На четвертый день во время трехчасового сеанса пациентка предалась жестокому словесному самобичеванию, пересказав очень детально первый свой опыт, а потом и еще один. С большим трудом ее заставили сообщить такие факты, как ее полное имя, дату рождения, домашний адрес и т. д. Только постоянно прерывая ее рассказ, можно было узнать следующие дополнительные данные. Ее мать была черствой честолюбивой женщиной, абсолютным снобом, которая была "сама любезность для тех, кого она считает полезными, и злой, свирепой кошкой для всех остальных. Она управляет мной и моим отцом пронзительным криком. Я ненавижу ее!". Ее отцом был "крупный бизнесмен, веселый богатый человек, я люблю его, но он -- только грязная половая тряпка под ногами моей матери. Мне бы хотелось сделать из него мужчину, чтобы он хоть раз ударил ее". Оба родителя учили ее ненавидеть секс, это отвратительная вещь, по их словам, и они для моей пользы даже не спят в одной спальне. Я -- единственной ребенок. Я ненавижу секс, и все-таки он, должно быть, прекрасен". Затем она вновь пустилась в словесное самобичевание.

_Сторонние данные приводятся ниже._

(** * audio2mp3: a shallow embedding of [audio2mp3.py]

    The program is a thin orchestrator around two external binaries
    ([ffmpeg], [ffprobe]).  Everything it decides itself is embedded
    here: path arithmetic ([pathlib] in its POSIX flavour, Python 3.12
    semantics of [suffix] / [stem] / [with_suffix]), the file system it
    inspects, the argument vectors it builds, how it reads exit codes
    and probe output, directory enumeration, and the exit code of
    [main].

    What the program cannot decide is kept as an oracle in [Env]: [run]
    gives the behaviour of [subprocess.run] for an argument vector on a
    file system, [which] the result of [shutil.which], and [encodes]
    the lines that the encoding of standard output can hold ([print]
    raises [UnicodeEncodeError] for the others).  Every call to
    [subprocess.run] is appended to [w_spawned], so that "the
    transcoder was (not) invoked" is a statement about that log.

    Strings are byte strings (UTF-8, whose byte order is the order of
    code points); [str.lower], [str.upper], [str.strip] and [int] act
    on ASCII.  Paths are taken as they are spelled: the file system
    maps spelled paths to what is there, without links and without
    resolving [..].  The checks [exists], [is_file] and [is_dir] are
    taken to answer: an [OSError] that [pathlib] re-raises (a name too
    long, a directory that may not be searched) is not represented. *)

From Stdlib Require Import Bool Arith NArith ZArith List Ascii String Lia.
From Stdlib Require Import Permutation Sorted DecimalString.
Import ListNotations.
Open Scope list_scope.
Open Scope string_scope.

(* ================================================================== *)
(** * Python strings *)
(* ================================================================== *)

Module PyStr.

Fixpoint map_chars (f : ascii -> ascii) (s : string) : string :=
  match s with
  | EmptyString => EmptyString
  | String c s' => String (f c) (map_chars f s')
  end.

Definition in_range (lo hi : N) (c : ascii) : bool :=
  let n := N_of_ascii c in (lo <=? n)%N && (n <=? hi)%N.

Definition lower_char (c : ascii) : ascii :=
  if in_range 65 90 c then ascii_of_N (N_of_ascii c + 32) else c.

Definition upper_char (c : ascii) : ascii :=
  if in_range 97 122 c then ascii_of_N (N_of_ascii c - 32) else c.

(** [s.lower()] and [s.upper()]. *)
Definition lower : string -> string := map_chars lower_char.
Definition upper : string -> string := map_chars upper_char.

(** [c.isspace()] on ASCII: TAB, LF, VT, FF, CR, FS, GS, RS, US and
    the blank. *)
Definition is_space (c : ascii) : bool :=
  in_range 9 13 c || in_range 28 32 c.

(** The white space that [int] itself skips: C's [isspace]. *)
Definition is_c_space (c : ascii) : bool :=
  in_range 9 13 c || in_range 32 32 c.

Fixpoint lstrip_by (blank : ascii -> bool) (s : string) : string :=
  match s with
  | EmptyString => EmptyString
  | String c s' => if blank c then lstrip_by blank s' else s
  end.

Fixpoint rstrip_by (blank : ascii -> bool) (s : string) : string :=
  match s with
  | EmptyString => EmptyString
  | String c s' =>
      let r := rstrip_by blank s' in
      if blank c && (r =? "") then "" else String c r
  end.

(** [s.strip()]. *)
Definition strip (s : string) : string :=
  rstrip_by is_space (lstrip_by is_space s).

(** [s.rfind(c)], with [None] for Python's [-1]. *)
Fixpoint rfind (c : ascii) (s : string) : option nat :=
  match s with
  | EmptyString => None
  | String a s' =>
      match rfind c s' with
      | Some i => Some (S i)
      | None => if Ascii.eqb a c then Some 0 else None
      end
  end.

(** [c in s] for a one-character [c]. *)
Fixpoint contains (c : ascii) (s : string) : bool :=
  match s with
  | EmptyString => false
  | String a s' => Ascii.eqb a c || contains c s'
  end.

(** [s.split(sep)] for a one-character separator. *)
Fixpoint split (sep : ascii) (s : string) : list string :=
  match s with
  | EmptyString => [""]
  | String c s' =>
      match split sep s' with
      | [] => [String c ""]
      | w :: ws => if Ascii.eqb c sep then "" :: w :: ws
                   else String c w :: ws
      end
  end.

(** [s.endswith(t)]. *)
Definition endswith (s t : string) : bool :=
  let n := String.length s in
  let m := String.length t in
  (m <=? n)%nat && (substring (n - m) m s =? t).

(** [s[:n]] and [s[n:]] for [0 <= n]. *)
Definition take (n : nat) (s : string) : string := substring 0 n s.
Definition drop (n : nat) (s : string) : string :=
  substring n (String.length s - n) s.

(** [str(n)] for a natural number. *)
Definition of_nat (n : nat) : string :=
  NilZero.string_of_uint (Nat.to_uint n).

(** [s * n]. *)
Fixpoint repeat (s : string) (n : nat) : string :=
  match n with
  | O => ""
  | S n' => s ++ repeat s n'
  end.

(** ** [int(s)]

    Base-ten integer literals as [int] reads them: surrounding white
    space, an optional sign, then digits in which single underscores
    may separate digits.  CPython refuses literals of more than
    [int_max_str_digits] digits with a [ValueError]. *)

Definition int_max_str_digits : N := 4300.

Definition is_digit (c : ascii) : bool := in_range 48 57 c.

Definition digit_value (c : ascii) : Z := Z.of_N (N_of_ascii c) - 48.

(** [sep_ok] is false right after an underscore and before the first
    digit: there neither an underscore nor the end may follow. *)
Fixpoint digits (acc : Z) (count : N) (sep_ok : bool) (s : string)
  : option (Z * N) :=
  match s with
  | EmptyString => if sep_ok then Some (acc, count) else None
  | String c s' =>
      if is_digit c
      then digits (10 * acc + digit_value c) (count + 1) true s'
      else if Ascii.eqb c "_" && sep_ok
           then digits acc count false s'
           else None
  end.

Definition unsigned_int (s : string) : option Z :=
  match digits 0 0 false s with
  | Some (v, count) =>
      if (count <=? int_max_str_digits)%N then Some v else None
  | None => None
  end.

(** [None] stands for the [ValueError] that [int] raises. *)
Definition int (s : string) : option Z :=
  match rstrip_by is_c_space (lstrip_by is_c_space s) with
  | String "+" rest => unsigned_int rest
  | String "-" rest => option_map Z.opp (unsigned_int rest)
  | t => unsigned_int t
  end.

(** [s.isascii()]: a text is held as the bytes of its UTF-8 form, and
    the ASCII characters are the bytes below 128. *)
Fixpoint is_ascii (s : string) : bool :=
  match s with
  | EmptyString => true
  | String c s' => (nat_of_ascii c <? 128)%nat && is_ascii s'
  end.

End PyStr.

(* ================================================================== *)
(** * [pathlib] paths, POSIX flavour *)
(* ================================================================== *)

(** A path is its tuple of [parts]: [PurePosixPath('/usr/bin').parts]
    is [('/', 'usr', 'bin')], and [Path('.')] has no parts. *)
Definition Path := list string.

Следующий трехчасовой сеанс был таким же бесполезным. Она продолжала, несмотря на многочисленные попытки прервать ее, горький ужасный рассказ о своих неблаговидных поступках.
На следующем сеансе, когда она вошла в кабинет, автор сказал ей решительно: "Садитесь, молчите и не смейте открывать рта!" Ей категорически сказали, что с этого момента автор сам будет руководить беседами, чтобы не тратить времени зря, ход лечения будет полностью определяться автором, а она должна выражать свое согласие кивком головы и при этом молчать. Так она и сделала.
После того как пациентку ввели в глубокий сомнамбулический транс, ей сказали, что с этого момента у нее возникнет полная амнезия событий транса до тех пор, пока автор не сделает противоположных указаний. Оказалось, что во время транса она более доступна, чем в состоянии бодрствования, за одним исключением: она молчала, пока не получила команду говорить, но, когда она начинала говорить, то исключительно на тему своих любовных интрижек. Никаких других сведений не удалось получить. Попытки перевести ее разговоры на другую тему путем дезориентации, разглядывания воображаемого кристалла, автоматическим рисунком и деперсонализацией приводили только к еще более подробному повествованию на ту же тему.
На следующем сеансе в глубоком сомнамбулическом трансе ей была дана решительная команда: "Мы оба, вы и я, хотели знать, почему вы так неразборчивы. Мы оба хотим знать причину вашего поведения. Мы оба знаем, что это знание лежит у вас в подсознании. В течение следующих часов вы будете сидеть здесь спокойно, ни о чем не думая, ничего не делая, просто понимая, что ваше подсознание собирается сообщить вам и мне причину вашего поведения. Оно четко и понятно сообщит причину, но ни вы, ни я не поймем ее до тех пор, пока не настанет нужное время, и не раньше. Вы не знаете, как ваше подсознание сообщит об этом. Я не буду знать, что оно сообщило, раньше, чем вы, но я тоже буду знать причину. В нужное время, нужным, верным путем узнаете вы, и узнаю я. Тогда с вами будет все в порядке".
После того как прошло два часа, ей сказали, что пришло время, когда подсознательное должно сообщить причину. Прежде чем она испугалась, ей дали отпечатанный на машинке лист из брошенной диссертации. Затем ей было сказано: "Смотрите сюда: это отпечатанная на машинке страница; здесь слова, слоги, буквы. Не читайте ее, просто взгляните на нее. Причина написана здесь. Здесь есть все буквы алфавита, и они составляют причину. Вы не можете сейчас этого увидеть. Я тоже не вижу этого. Через минуту я запру этот лист с непрочитанной причиной в ящике стола. Когда придет время, вы это прочтете, но не раньше. Теперь положите лист на стол лицевой стороной вверх, возьмите этот карандаш и не задумываясь, произвольно подчеркните те буквы, слоги, которые назовут вам причину -- быстро!"
В замешательстве она нанесла девять разбросанных линий, в то время, как автор на другом листе цифрами отмечал относительные позиции линий. Лист немедленно был взят у нее, положен лицевой стороной вниз и заперт в ящике стола.